You had mentioned earlier that rising warm air would encounter cold air, so the rising air would cool off and sink back down. But in doing so the cold air should be constantly gaining heat energy and warming up. Why doesn't the atmosphere eventually become isothermal?

This is how I think the atmosphere cools on the nightside of the Earth. You mentioned that "65F water feels really cold while 65F air only feels slightly cool; the much denser water is a much greater conductor of heat energy, and it can cool you off much more rapidly than air alone." The Earth is a greater conductor of heat energy than the air. When the sun is no longer heating up the surface, the Earth begins to loose the heat energy. As it is cooling off, it absorbs what heat energy is in the air around it, cooling it down as well. Basically the earth warms up and cools down quicker than the air and directly controls the temperature of the air around it.

So one side of the Earth is heating the air while the other side is cooling the air and the atmosphere cannot become isothermal.

But this leads to the problem that the lower you are the cooler it would be when it is night. This is not right, correct? I will have to give this problem some more time.

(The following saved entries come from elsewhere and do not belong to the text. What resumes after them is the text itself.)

(** ** readLoop, dispatchMsg, getSubConn *)

Definition step_read (ev : ReadEvent) (s : Sup) : sres :=
  match l_pcRead s with
  | R_get =>
    let '(buf, s) := pool_get bufferPool receiveMTU s in
    let '(oob, s) := pool_get oobBufferPool oobSize s in
    Next (set_pcRead (R_read buf oob) s) ObsNone
  | R_read buf oob =>
    match ev with
    | EvPacket data odata ecn a =>
      if (length data <=? length (buf_bytes s buf))%nat
         && (length odata <=? length (buf_bytes s oob))%nat then
        Next (set_pcRead (R_lock (MkPkt buf oob ecn) a)
                (set_bufs (<[oob := odata]> (<[buf := data]> (l_bufs s))) s)) ObsNone
      else Blocked
    | EvError e => Next (set_pcRead R_closeDone (set_errRead (Some e) s)) ObsNone
    end
  | R_lock pk a =>
    match l_lock s with
    | None => Next (set_pcRead (R_lookup pk a) (set_lock (Some OwnRead) s)) ObsNone
    | Some _ => Blocked
    end
  | R_lookup pk a =>
    match l_conns s !! rAddrString cfg a with
    | Some c => Next (set_pcRead (R_unlock pk (Some c)) s) ObsNone
    | None => Next (set_pcRead (R_accepting pk a) s) ObsNone
    end
  | R_accepting pk a =>
    if l_accepting s then Next (set_pcRead (R_new pk a) s) ObsNone
    else Next (set_pcRead (R_unlock pk None) s) ObsNone
  | R_new pk a =>
    if match cfg_acceptFilter cfg with
       | Some f => f (buf_bytes s (rp_data pk))
       | None => true
       end
    then
      let c := length (l_objs s) in
      if cfg_isListener cfg then
        Next (set_pcRead (R_send pk c)
                (set_objs (l_objs s ++ [newSubConn a PhNew]) s)) ObsNone
      else
        Next (set_pcRead (R_unlock pk (Some c))
                (set_objs (l_objs s ++ [newSubConn a PhOrphan]) s)) ObsNone
    else Next (set_pcRead (R_unlock pk None) s) ObsNone
  | R_send pk c =>
    if (length (l_acceptCh s) <? cfg_backlog cfg)%nat then
      Next (set_pcRead (R_insert pk c)
              (set_acceptCh (l_acceptCh s ++ [c]) (upd_obj c (set_phase PhQueued) s))) ObsNone
    else if (cfg_backlog cfg =? 0)%nat && (0 <? l_acceptors s)%nat then
      (* unbuffered channel: hand over to a waiting Accept *)
      Next (set_pcRead (R_insert pk c)
              (set_acceptors (l_acceptors s - 1) (upd_obj c (set_phase PhTaken) s))) ObsNone
    else Next (set_pcRead (R_unlock pk None) (upd_obj c (set_phase PhOrphan) s)) ObsNone
  | R_insert pk c =>
    match l_objs s !! c with
    | Some o =>
      Next (set_pcRead (R_unlock pk (Some c))
              (set_conns (<[rAddrString cfg (c_rAddr o) := c]> (l_conns s)) s)) ObsNone
    | None => Blocked
    end
  | R_unlock pk r =>
    let s := set_lock None s in
    match r with
    | Some c => Next (set_pcRead (R_push pk c) s) ObsNone
    | None => Next (set_pcRead R_get s) ObsNone
    end
  | R_push pk c =>
    match l_objs s !! c with
    | Some o =>
      let '(_, q) := rq_Push pk (c_queue o) in
      Next (set_pcRead R_get (upd_obj c (set_queue q) s)) ObsNone
    | None => Blocked
    end
  | R_closeDone =>
    if l_readDoneCh s then Crash "close of closed channel"
    else Next (set_pcRead R_wgDone (set_readDoneCh true s)) ObsNone
  | R_wgDone =>
    match wg_Done (l_readWG s) with
    | Ret g => Next (set_pcRead R_end (set_readWG g s)) ObsNone
    | Panic w => Crash w
    | Exit _ => Blocked
    end
  | R_end => Blocked
  end.

(** ** The goroutine that closes the socket *)

Definition step_closer (res : option error) (s : Sup) : sres :=
  match l_pcCloser s with
  | G_wait =>
    let '(pass, g) := wg_Wait (l_connWG s) in
    Next (set_pcCloser (if pass then G_close else G_sleep) (set_connWG g s)) ObsNone
  | G_sleep =>
    match wg_Wake (l_connWG s) with
    | None => Blocked
    | Some (Ret g) => Next (set_pcCloser G_close (set_connWG g s)) ObsNone
    | Some (Panic w) => Crash w
    | Some (Exit _) => Blocked
    end
  | G_close =>
    Next (set_pcCloser G_done
            (match res with Some e => set_errClose (Some e) s | None => s end)) ObsNone
  | G_done =>
    match wg_Done (l_readWG s) with
    | Ret g => Next (set_pcCloser G_end (set_readWG g s)) ObsNone
    | Panic w => Crash w
    | Exit _ => Blocked
    end
  | G_end => Blocked
  end.

(** ** supConn.Close *)

(** [doneOnce.Do]: the first call runs the function; later ones wait for it
    and return nil. *)
Definition call_close (s : Sup) : sres :=
  match l_pcClose s with
  | C_idle => Next (set_pcClose C_store s) ObsNone
  | C_returned _ => Next s (ObsClosed None)
  | _ => Blocked
  end.

(** After [connWG.Done]: wait for the goroutines, or return. *)
Definition close_counted (n : nat) (s : Sup) : sres :=
  if (n =? 0)%nat then Next (set_pcClose C_wait s) ObsNone
  else Next (set_pcClose (C_returned None) s) (ObsClosed None).

Definition step_close (s : Sup) : sres :=
  match l_pcClose s with
  | C_idle => Blocked
  | C_store => Next (set_pcClose C_closeDone (set_accepting false s)) ObsNone
  | C_closeDone =>
    if l_doneCh s then Crash "close of closed channel"
    else Next (set_pcClose C_lock (set_doneCh true s)) ObsNone
  | C_lock =>
    match l_lock s with
    | None => Next (set_pcClose C_drain (set_lock (Some OwnClose) s)) ObsNone
    | Some _ => Blocked
    end
  | C_drain =>
    match l_acceptCh s with
    | c :: rest =>
      match l_objs s !! c with
      | Some o =>
        if c_doneCh o then Crash "close of closed channel"
        else
          match addr_text (c_rAddr o) with
          | Ret key =>
            Next (set_acceptCh rest
                    (set_conns (delete key (l_conns s))
                       (upd_obj c (λ o, set_phase PhDropped (set_done o)) s))) ObsNone
          | Panic w => Crash w
          | Exit _ => Blocked
          end
      | None => Blocked
      end
    | [] => Next (set_pcClose (C_unlock (size (l_conns s))) s) ObsNone
    end
  | C_unlock n => Next (set_pcClose (C_wgDone n) (set_lock None s)) ObsNone
  | C_wgDone n =>
    match wg_Add (-1) (l_connWG s) with
    | Ret (O, g) => close_counted n (set_connWG g s)
    | Ret (w, g) => Next (set_pcClose (C_wgRelease n w) (set_connWG g s)) ObsNone
    | Panic w => Crash w
    | Exit _ => Blocked
    end
  | C_wgRelease n w =>
    match wg_Release w (l_connWG s) with
    | Ret g => close_counted n (set_connWG g s)
    | Panic w => Crash w
    | Exit _ => Blocked
    end
  | C_wait =>
    let '(pass, g) := wg_Wait (l_readWG s) in
    Next (set_pcClose (if pass then C_loadErr else C_sleep) (set_readWG g s)) ObsNone
  | C_sleep =>
    match wg_Wake (l_readWG s) with
    | None => Blocked
    | Some (Ret g) => Next (set_pcClose C_loadErr (set_readWG g s)) ObsNone
    | Some (Panic w) => Crash w
    | Some (Exit _) => Blocked
    end
  | C_loadErr => Next (set_pcClose (C_returned (l_errClose s)) s) (ObsClosed (l_errClose s))
  | C_returned _ => Blocked
  end.

(** ** Accept *)

Definition call_accept (s : Sup) : sres :=
  if cfg_isListener cfg then Next (set_acceptors (S (l_acceptors s)) s) ObsNone
  else Next s (ObsAccept (inr (Some errors_ErrUnsupported))).

Definition accept_conn (s : Sup) : sres :=
  match l_acceptors s, l_acceptCh s with
  | S n, c :: rest =>
    Next (set_acceptors n (set_acceptCh rest (upd_obj c (set_phase PhTaken) s))) ObsNone
  | _, _ => Blocked
  end.

Definition accept_add (c : nat) (s : Sup) : sres :=
  match l_objs s !! c with
  | Some o =>
    if decide (c_phase o = PhTaken) then
      match wg_Add 1 (l_connWG s) with
      | Ret (_, g) => Next (set_connWG g (upd_obj c (set_phase PhOpen) s)) (ObsAccept (inl c))
      | Panic w => Crash w
      | Exit _ => Blocked
      end
    else Blocked
  | None => Blocked
  end.

Definition accept_err (ready : bool) (err : option error) (s : Sup) : sres :=
  match l_acceptors s with
  | S n => if ready then Next (set_acceptors n s) (ObsAccept (inr err)) else Blocked
  | O => Blocked
  end.

(** ** Conn.Close *)

Definition call_connClose (c : nat) (s : Sup) : sres :=
  match l_objs s !! c with
  | Some o =>
    match c_phase o with
    | PhOpen => Next (upd_obj c (set_phase (PhClosing K_wgDone)) s) ObsNone
    | PhClosed _ => Next s (ObsClosed None)
    | _ => Blocked
    end
  | None => Blocked
  end.

Definition goto (c : nat) (pc : ConnPC) (s : Sup) : sres :=
  Next (upd_obj c (set_phase (PhClosing pc)) s) ObsNone.

Definition step_conn_pc (c : nat) (o : SubConn) (pc : ConnPC) (s : Sup) : sres :=
  match pc with
  | K_wgDone =>
    match wg_Add (-1) (l_connWG s) with
    | Ret (O, g) => goto c K_closeDone (set_connWG g s)
    | Ret (w, g) => goto c (K_wgRelease w) (set_connWG g s)
    | Panic w => Crash w
    | Exit _ => Blocked
    end
  | K_wgRelease w =>
    match wg_Release w (l_connWG s) with
    | Ret g => goto c K_closeDone (set_connWG g s)
    | Panic w => Crash w
    | Exit _ => Blocked
    end
  | K_closeDone =>
    if c_doneCh o then Crash "close of closed channel"
    else Next (upd_obj c (λ o, set_phase (PhClosing K_lock) (set_done o)) s) ObsNone
  | K_lock =>
    match l_lock s with
    | None => goto c K_delete (set_lock (Some (OwnConn c)) s)
    | Some _ => Blocked
    end
  | K_delete =>
    match addr_text (c_rAddr o) with
    | Ret key =>
      let m := delete key (l_conns s) in
      goto c (K_unlock (size m)) (set_conns m s)
    | Panic w => Crash w
    | Exit _ => Blocked
    end
  | K_unlock n => goto c (K_check n) (set_lock None s)
  | K_check n =>
    if (n =? 0)%nat && negb (l_accepting s) then goto c K_wait s
    else goto c (K_queueClose None) s
  | K_wait =>
    let '(pass, g) := wg_Wait (l_readWG s) in
    goto c (if pass then K_loadErr else K_sleep) (set_readWG g s)
  | K_sleep =>
    match wg_Wake (l_readWG s) with
    | None => Blocked
    | Some (Ret g) => goto c K_loadErr (set_readWG g s)
    | Some (Panic w) => Crash w
    | Some (Exit _) => Blocked
    end
  | K_loadErr => goto c (K_queueClose (l_errClose s)) s
  | K_queueClose err =>
    let '(items, errBuf, q) := rq_Close (c_queue o) in
    let err := match err, errBuf with None, Some e => Some e | _, _ => err end in
    Next (foldl (λ s pk, onQueueClose pk s)
            (upd_obj c (λ o, set_phase (PhClosed err) (set_queue q o)) s) items)
         (ObsClosed err)
  end.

Sorry, this isn't the correct answer but your observations are on the right track. The Earth is a greater conductor of heat than air, and the Earth (through absorbing sunlight) is what primarily heats the air, but it cannot in general cool off more quickly than the air. The air is able to change in temperature with the greatest rapidity simply because there is very little mass in the air compared to all the enormous amount of mass that is in the ground beneath our feet and the bodies of water around us. This is especially obvious when there is very little water vapor in the air right around sunset, as you can feel over a span of 30 minutes the air rapidly dropping in temperature.

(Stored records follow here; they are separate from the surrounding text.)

(** Changing the queue of a connection. *)
Lemma inv_queue s c q : inv s → inv (upd_obj c (set_queue q) s).
Proof.
  intros I. destruct (l_objs s !! c) as [o|] eqn:Ho.
  2:{ unfold upd_obj. replace (alter (set_queue q) c (l_objs s)) with (l_objs s);
      [by destruct s|].
      apply list_eq. intros i. destruct (decide (i = c)) as [->|?].
      - by rewrite list_lookup_alter_eq, Ho.
      - by rewrite list_lookup_alter_ne. }
  frame I; simpl; upd I Ho Ho.
  apply (free_alter s); [apply I|done].
Qed.

Lemma inv_readErr s e buf oob :
  inv s → l_pcRead s = R_read buf oob → inv (set_pcRead R_closeDone (set_errRead (Some e) s)).
Proof.
  intros I Epc. frame I; simpl; try done; pcr I Epc.
  - intros H. destruct (oi_table _ _ _ _ J H) as [?|H']; [auto|]. by rewrite Epc in H'.
  - intros H. pose proof (oi_new _ _ _ _ J H) as H'. by rewrite Epc in H'.
Qed.

Lemma inv_readCloseDone s :
  inv s → l_pcRead s = R_closeDone → inv (set_pcRead R_wgDone (set_readDoneCh true s)).
Proof.
  intros I Epc. frame I; simpl; try done; pcr I Epc.
  - intros H. destruct (oi_table _ _ _ _ J H) as [?|H']; [auto|]. by rewrite Epc in H'.
  - intros H. pose proof (oi_new _ _ _ _ J H) as H'. by rewrite Epc in H'.
  - intros _. apply (i_errRead _ _ I). by right.
Qed.

Lemma inv_readWgDone s g :
  inv s → l_pcRead s = R_wgDone → wg_Done (l_readWG s) = Ret g →
  inv (set_pcRead R_end (set_readWG g s)).
Proof.
  intros I Epc E.
  pose proof (i_rwg _ _ I) as Hv. rewrite Epc in Hv. simpl in Hv.
  destruct (wg_Done_quiet _ _ (i_rwg_q _ _ I) ltac:(lia) E) as (Hq & Hv' & Hi).
  frame I; simpl; try done; pcr I Epc.
  - intros H. destruct (oi_table _ _ _ _ J H) as [?|H']; [auto|]. by rewrite Epc in H'.
  - intros H. pose proof (oi_new _ _ _ _ J H) as H'. by rewrite Epc in H'.
  - lia.
  - rewrite Hi. apply I.
  - intros _. apply (i_errRead _ _ I). left. by rewrite Epc.
Qed.

Lemma step_read_inv s s' ev ob :
  inv s → step_read cfg ev s = Next s' ob → inv s'.
Proof.
  intros I E. destruct (l_pcRead s) eqn:Epc; [| | | | | |by eapply inv_send|..];
    unfold step_read in E; rewrite Epc in E.
  - destruct (pool_get bufferPool receiveMTU s) as [buf s1] eqn:E1.
    destruct (pool_get oobBufferPool oobSize s1) as [oob s2] eqn:E2. simplify_eq.
    apply pool_get_frame in E1 as (t1 & k1 & ->), E2 as (t2 & k2 & ->).
    apply inv_set_pcRead; simpl; rewrite ?Epc; try done. by apply inv_bufs, inv_bufs.
  - destruct ev as [d od e a|e]; [case_match|]; simplify_eq; [|by eapply inv_readErr].
    apply (inv_set_pcRead (set_bufs _ s)); simpl; rewrite ?Epc; try done. by frame I.
  - case_match; simplify_eq. by apply inv_read_lock.
  - assert (Hl := i_lock_read _ _ I).
    case_match eqn:El; simplify_eq; apply inv_set_pcRead; simpl; rewrite ?Epc; try done.
    intros c [= ->]. destruct (i_table _ _ I _ _ El) as (o & ? & _). eauto.
  - pose proof (i_free _ _ I) as Hf. rewrite Epc in Hf.
    case_match eqn:El; simplify_eq; apply inv_set_pcRead; simpl; rewrite ?Epc; try done.
    intros _. rewrite (i_accepting _ _ I) in El. by destruct (l_pcClose s).
  - repeat case_match; simplify_eq; try (by apply (inv_alloc _ pk a); auto).
    all: apply inv_set_pcRead; simpl; rewrite ?Epc; done.
  - case_match eqn:Ho; simplify_eq. by apply inv_insert.
  - case_match; simplify_eq; by eapply inv_read_unlock.
  - case_match eqn:Ho; [|done]. destruct (rq_Push _ _) as [e q]. simplify_eq.
    apply inv_set_pcRead; simpl; rewrite ?Epc; try done. by apply inv_queue.
  - case_match; simplify_eq. by apply inv_readCloseDone.
  - case_match; simplify_eq. by apply inv_readWgDone.
  - done.
Qed.

Lemma step_closer_inv s s' res ob :
  inv s → step_closer res s = Next s' ob → inv s'.
Proof.
  intros I E. unfold step_closer in E.
  assert (Hw := i_wg_w _ _ I). assert (Hr := i_rwg _ _ I).
  destruct (l_pcCloser s) eqn:Epc.
  - destruct (wg_Wait (l_connWG s)) as [pass g] eqn:Eg. simplify_eq. unfold wg_Wait in Eg.
    pose proof (i_wg _ _ I) as Hv.
    destruct (Z.eqb_spec (wg_v (l_connWG s)) 0); simplify_eq/=;
      frame I; simpl; rewrite ?Epc in *; try done. unfold releasers in *. simpl in *. left. lia.
  - destruct (wg_Wake (l_connWG s)) as [[g|w|]|] eqn:Eg; simplify_eq.
    unfold wg_Wake in Eg. repeat case_match; simplify_eq.
    frame I; simpl; rewrite ?Epc in *; try done. unfold releasers in *. simpl in *. lia.
  - simplify_eq. destruct res; frame I; simpl; rewrite ?Epc in *; done.
  - destruct (wg_Done (l_readWG s)) as [g|w|] eqn:Eg; simplify_eq.
    destruct (wg_Done_quiet _ _ (i_rwg_q _ _ I) ltac:(simpl in *; lia) Eg) as (Hq & Hv' & Hi).
    frame I; simpl in *; rewrite ?Epc in *; try done; [lia|]. rewrite Hi. apply I.
  - done.
Qed.

(** Conjuncts that follow from the control point of [Close] alone. *)
Ltac pcc I Epc :=
  lazymatch goal with
  | |- (_ ↔ l_lock _ = Some OwnClose) => rewrite <- (i_lock_close _ _ I), Epc; done
  | |- wg_v (l_connWG _) = _ => rewrite (i_wg _ _ I), Epc; done
  | |- wg_shape _ _ _ =>
      let H := fresh in pose proof (i_wg_w _ _ I) as H;
      unfold releasers in *; rewrite Epc in H; simpl in *; try exact H
  | |- wg_inside (l_readWG _) = _ => rewrite (i_rwg_w _ _ I), Epc; done
  | |- l_accepting _ = _ => rewrite (i_accepting _ _ I), Epc; done
  | |- l_doneCh _ = _ => rewrite (i_doneCh _ _ I), Epc; done
  | |- (true = true → l_acceptCh _ = []) =>
      let H := fresh in pose proof (i_drained _ _ I) as H; rewrite Epc in H; exact H
  | |- (admitting _ = true → _) =>
      let H := fresh in let H' := fresh in
      try solve [intros H; pose proof (i_admit _ _ I H) as H'; rewrite Epc in H'; done]
  | |- _ => idtac
  end.

Lemma admitting_crit pc : admitting pc = true → crit_read pc = true.
Proof. by destruct pc. Qed.

(** Whoever else holds the lock, the read loop is outside its critical section. *)
Lemma not_crit_read s : inv s → l_lock s ≠ Some OwnRead → crit_read (l_pcRead s) = false.
Proof. intros I H. pose proof (i_lock_read _ _ I). destruct (crit_read _); [tauto|done]. Qed.

Lemma inserting_crit pc c : inserting pc = Some c → crit_read pc = true.
Proof. by destruct pc. Qed.

(** While the lock is not with the read loop, the table is exact. *)
Lemma table_exact s c o :
  inv s → l_lock s ≠ Some OwnRead → l_objs s !! c = Some o →
  in_table (c_phase o) = true → l_conns s !! key o = Some c.
Proof.
  intros I Hl Ho Ht. destruct (oi_table _ _ _ _ (i_obj _ _ I c o Ho) Ht) as [?|Hi]; [done|].
  apply inserting_crit in Hi. rewrite not_crit_read in Hi by done. done.
Qed.

Lemma addr_text_key o w :
  addr_text (c_rAddr o) = Ret w → w = key o.
Proof. unfold key, addr_text. destruct (c_rAddr o); simpl; congruence. Qed.

(** Removing a connection from the table, by a holder of the lock. *)
Lemma inv_table_delete s c o k :
  inv s → l_lock s ≠ Some OwnRead → l_objs s !! c = Some o → in_table (c_phase o) = true →
  k = key o →
  (∀ c' o', l_objs s !! c' = Some o' → c' ≠ c → in_table (c_phase o') = true →
     delete k (l_conns s) !! key o' = Some c') ∧
  (∀ k' c', delete k (l_conns s) !! k' = Some c' → c' ≠ c ∧ l_conns s !! k' = Some c').
Proof.
  intros I Hl Ho Ht ->. split.
  - intros c' o' Ho' Hne Ht'. pose proof (table_exact s c' o' I Hl Ho' Ht') as E'.
    pose proof (table_exact s c o I Hl Ho Ht) as E.
    rewrite lookup_delete_ne; [done|]. congruence.
  - intros k' c' [Hne E']%lookup_delete_Some. split; [|done]. intros ->.
    destruct (i_table _ _ I _ _ E') as (o' & Ho' & _ & ?). simplify_eq.
Qed.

But there can actually be situations where (at the higher latitudes in North America) when the ground is covered in snow the ground can cool so rapidly so as to cause a temperature inversion in the atmosphere (near the Earth the temperature increases with height briefly, then reverses and decreases with height). This pile of cold air near the ground can then drain southwards in N. America. The physical mechanism behind this is rather interesting; although snow almost perfectly reflects optical light, it still can emit infrared light very well almost as if it were a perfect blackbody. Therefore during the day an enormous amount of sunlight is reflected back to space instead of being absorbed and heating the ground, and then at night the snow covered ground radiates copiously in the infrared, draining even more heat energy from the ground.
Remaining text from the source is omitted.